Stored data
○ ○ ○ ○ ○

(** [event_sidecar/src/database/writer_generator.rs:385-418], [execute_migration]: when
    the statements cannot be produced no version is stored. *)
Definition execute_migration (engine : Engine) (now : Z) (migration : Migration) (db : Database)
    : option (result DatabaseWriteError unit) * Database :=
  match statement_producers migration engine with
  | Err e => (Some (Err (Unhandled e)), db)
  | Ok stmts =>
      match foldl (fun acc stmt => let? db := acc in run_statement engine now stmt db) (Ok db) stmts with
      | Err e =>
          match DatabaseWriteError_from e with
          | None => (None, db)
          | Some err => store_version_based_on_result engine now (version migration) (Err err) db
          end
      | Ok db' =>
          match script_executor migration with
          | None => store_version_based_on_result engine now (version migration) (Ok tt) db'
          | Some script =>
              match script db' with
              | Ok db'' => store_version_based_on_result engine now (version migration) (Ok tt) db''
              | Err err => store_version_based_on_result engine now (version migration) (Err err) db
              end
          end
      end
  end.

(** ** The newest version *)

Definition version_of (r : Row) : Z := match r !! "version" with Some (CInt v) => v | _ => 0 end.

(** The row with the greatest version. *)
Definition newer (best : option Row) (r : Row) : option Row :=
  match best with
  | Some b => if version_of r <=? version_of b then Some b else Some r
  | None => Some r
  end.

(** [event_sidecar/src/sql/tables/migration.rs:30-38], [create_get_newest_migration_stmt]:
    the first row in descending order of versions. *)
Definition select_newest_migration (db : Database) : result string (option Row) :=
  match db !! "Migration" with
  | Some t => Ok (foldl newer None (rows t))
  | None => Err "no such table: Migration"
  end.

(** [event_sidecar/src/database/sqlite_database/reader.rs:21-36], [parse_migration_row]. *)
Definition parse_migration_row (maybe_row : option Row) : result string (option (Z * bool)) :=
  match maybe_row with
  | None => Ok None
  | Some r =>
      match r !! "version", r !! "is_success" with
      | Some (CInt v), Some (CInt s) => Ok (Some (v, negb (s =? 0)))
      | _, _ => Err "error occurred while decoding"
      end
  end.

(** [event_sidecar/src/database/reader_generator.rs:304-317], [get_newest_migration_version]. *)
Definition get_newest_migration_version (db : Database) : result string (option (Z * bool)) :=
  let? maybe_row := select_newest_migration db in parse_migration_row maybe_row.

(** ** The migration manager *)

(** The error messages of [migrate]; [Panicked] stands for a panic in converting a
    database error. *)
Inductive MigrationError : Set :=
| InitialMigration (err : DatabaseWriteError)
| MigrationWithoutVersion
| LastMigrationFailed (version : Z)
| ExecuteMigrationFailed (version : Z) (err : DatabaseWriteError)
| VersionFetchFailed (err : string)
| DuplicateVersion (version : Z)
| Panicked.

(** [event_sidecar/src/database/migration_manager.rs:126-147],
    [validate_uniqueness_of_migration_versions]: the first version met a second time. *)
Fixpoint first_duplicate_version (versions : list Z) (migrations : list Migration) : option Z :=
  match migrations with
  | [] => None
  | m :: migrations =>
      match version m with
      | Some v =>
          if decide (v ∈ versions) then Some v else first_duplicate_version (v :: versions) migrations
      | None => first_duplicate_version versions migrations
      end
  end.

(** The order of [sorted_by_key(Migration::get_version)]. *)
Definition version_le (m m' : Migration) : Prop := default 0 (version m) <= default 0 (version m').

#[export] Instance version_le_dec : RelDecision version_le.
Proof. intros m m'. unfold version_le. apply _. Defined.

Definition is_newer (v : Z) (m : Migration) : bool :=
  match version m with Some w => v <? w | None => false end.

(** The loop of [do_migrate] over the migrations to execute. *)
Fixpoint execute_migrations (engine : Engine) (now : Z) (migrations : list Migration) (db : Database)
    : result MigrationError unit * Database :=
  match migrations with
  | [] => (Ok tt, db)
  | m :: migrations =>
      match version m with
      | None => (Err Panicked, db)
      | Some v =>
          match execute_migration engine now m db with
          | (Some (Ok _), db) => execute_migrations engine now migrations db
          | (Some (Err err), db) => (Err (ExecuteMigrationFailed v err), db)
          | (None, db) => (Err Panicked, db)
          end
      end
  end.

(** [event_sidecar/src/database/migration_manager.rs:55-89], [do_migrate]. *)
Definition do_migrate (engine : Engine) (now : Z) (migrations : list Migration)
    (maybe_newest_version : option (Z * bool)) (db : Database) : result MigrationError unit * Database :=
  if decide (length migrations = O) then (Ok tt, db)
  else
    match maybe_newest_version with
    | Some (v, success) =>
        if negb success then (Err (LastMigrationFailed v), db)
        else
          let newer_ones := filter (fun m => is_newer v m = true) migrations in
          execute_migrations engine now (merge_sort version_le newer_ones) db
    | None => execute_migrations engine now (merge_sort version_le migrations) db
    end.

(** [event_sidecar/src/database/migration_manager.rs:28-48], [migrate]. *)
Definition migrate (engine : Engine) (now : Z) (migrations : list Migration) (db : Database)
    : result MigrationError unit * Database :=
  match execute_migration engine now Migration_initial db with
  | (None, db) => (Err Panicked, db)
  | (Some (Err err), db) => (Err (InitialMigration err), db)
  | (Some (Ok _), db) =>
      if existsb (fun m => bool_decide (version m = None)) migrations then (Err MigrationWithoutVersion, db)
      else
        match first_duplicate_version [] migrations with
        | Some v => (Err (DuplicateVersion v), db)
        | None =>
            match get_newest_migration_version db with
            | Err err => (Err (VersionFetchFailed err), db)
            | Ok maybe_newest_version => do_migrate engine now migrations maybe_newest_version db
            end
        end
  end.

(** [event_sidecar/src/database/migration_manager.rs:50-53], [apply_all_migrations]. *)
Definition apply_all_migrations (engine : Engine) (now : Z) (db : Database) : result MigrationError unit * Database :=
  migrate engine now get_all_migrations db.
(* ===== verification/EventHandling.v ===== *)
(** * Handling of the nodes' events

    [event_sidecar/src/event_handling_service.rs] and its two services,
    [event_sidecar/src/api_version_manager.rs], and the event loop of
    [event_sidecar/src/lib.rs].  The events of all nodes meet here: they share the
    database, the newest API version and the outbound channel.  Handling one event is
    one step; the events of several nodes come in any order the tasks give them.
    [Processors.v] shows that nothing is lost by this.  Logs and metrics are left
    out. *)

From S2P Require Import Prelude SseData ConnectionManager Sql Storage Migrations.

(** ** The newest API version *)

(** [event_sidecar/src/api_version_manager.rs:7-9], [ApiVersionManager]. *)
Record ApiVersionManager := mkApiVersionManager { newest_protocol_version : option ProtocolVersion }.

(** [event_sidecar/src/api_version_manager.rs:16-20], [new_inner]. *)
Definition ApiVersionManager_new : ApiVersionManager := mkApiVersionManager None.

(** [event_sidecar/src/api_version_manager.rs:23-34], [store_version]. *)
Definition store_version (self : ApiVersionManager) (protocol_version : ProtocolVersion)
    : bool * ApiVersionManager :=
  match newest_protocol_version self with
  | Some current =>
      if version_ltb current protocol_version
      then (true, mkApiVersionManager (Some protocol_version))
      else (false, self)
  | None => (true, mkApiVersionManager (Some protocol_version))
  end.

(** ** Services *)

(** [types/src/lib.rs:27-29], [SidecarEvent]. *)
Inductive SidecarEvent : Type :=
| SidecarBlockAdded (block_hash : BlockHash) (height : Z).

(** What the services share: the database, the channel to the event stream server,
    and the bus of the process, if there is one. *)
Record World := mkWorld {
  database : Database;
  outbound_sse_data_sender : Channel (SseData * option Filter);
  sidecar_event_sender : option (list SidecarEvent);
}.

(** Sending to the outbound channel; the error of a dropped receiver is only logged. *)
Definition send_outbound (w : World) (d : SseData) (f : option Filter) : World :=
  match send (outbound_sse_data_sender w) (d, f) with
  | Some ch => mkWorld (database w) ch (sidecar_event_sender w)
  | None => w
  end.

Definition send_sidecar (w : World) (e : SidecarEvent) : World :=
  mkWorld (database w) (outbound_sse_data_sender w) ((fun l => l ++ [e]) <$> sidecar_event_sender w).

Definition with_database (w : World) (db : Database) : World :=
  mkWorld db (outbound_sse_data_sender w) (sidecar_event_sender w).

(** [event_sidecar/src/event_handling_service.rs:69-98], [handle_database_save_result]. *)
Definition handle_database_save_result {T} (res : result DatabaseWriteError T) (inbound_filter : Filter)
    (sse_data : SseData) (w : World) : World :=
  match res with
  | Ok _ => send_outbound w sse_data (Some inbound_filter)
  | Err (UniqueConstraint _) => w
  | Err _ => w
  end.

(** [event_sidecar/src/event_handling_service.rs:22-67], [EventHandlingService]: a
    handler per event; [None] is a panic. *)
Record EventHandlingService := {
  handle_api_version : ProtocolVersion -> Filter -> World -> option World;
  handle_block_added : BlockHash -> Block -> SseEvent -> World -> option World;
  handle_transaction_accepted : Transaction -> SseEvent -> World -> option World;
  handle_transaction_expired : TransactionHash -> SseEvent -> World -> option World;
  handle_transaction_processed : TransactionHash -> SseEvent -> World -> option World;
  handle_fault : Z -> Z -> PublicKey -> SseEvent -> World -> option World;
  handle_step : Z -> string -> SseEvent -> World -> option World;
  handle_finality_signature : FinalitySignature -> SseEvent -> World -> option World;
  handle_shutdown : SseEvent -> World -> option World;
}.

○ ○ ○ ○ ○

# TASK STATEMENT
In the entries above, please find the line with "execute_migrations engine now (merge_sort version_le newer_ones)" and the line with "match get_newest_migration_version db", then write out exactly those two lines and every line between them, and nothing more.

# WRITTEN REPLY
          execute_migrations engine now (merge_sort version_le newer_ones) db
    | None => execute_migrations engine now (merge_sort version_le migrations) db
    end.

(** [event_sidecar/src/database/migration_manager.rs:28-48], [migrate]. *)
Definition migrate (engine : Engine) (now : Z) (migrations : list Migration) (db : Database)
    : result MigrationError unit * Database :=
  match execute_migration engine now Migration_initial db with
  | (None, db) => (Err Panicked, db)
  | (Some (Err err), db) => (Err (InitialMigration err), db)
  | (Some (Ok _), db) =>
      if existsb (fun m => bool_decide (version m = None)) migrations then (Err MigrationWithoutVersion, db)
      else
        match first_duplicate_version [] migrations with
        | Some v => (Err (DuplicateVersion v), db)
        | None =>
            match get_newest_migration_version db with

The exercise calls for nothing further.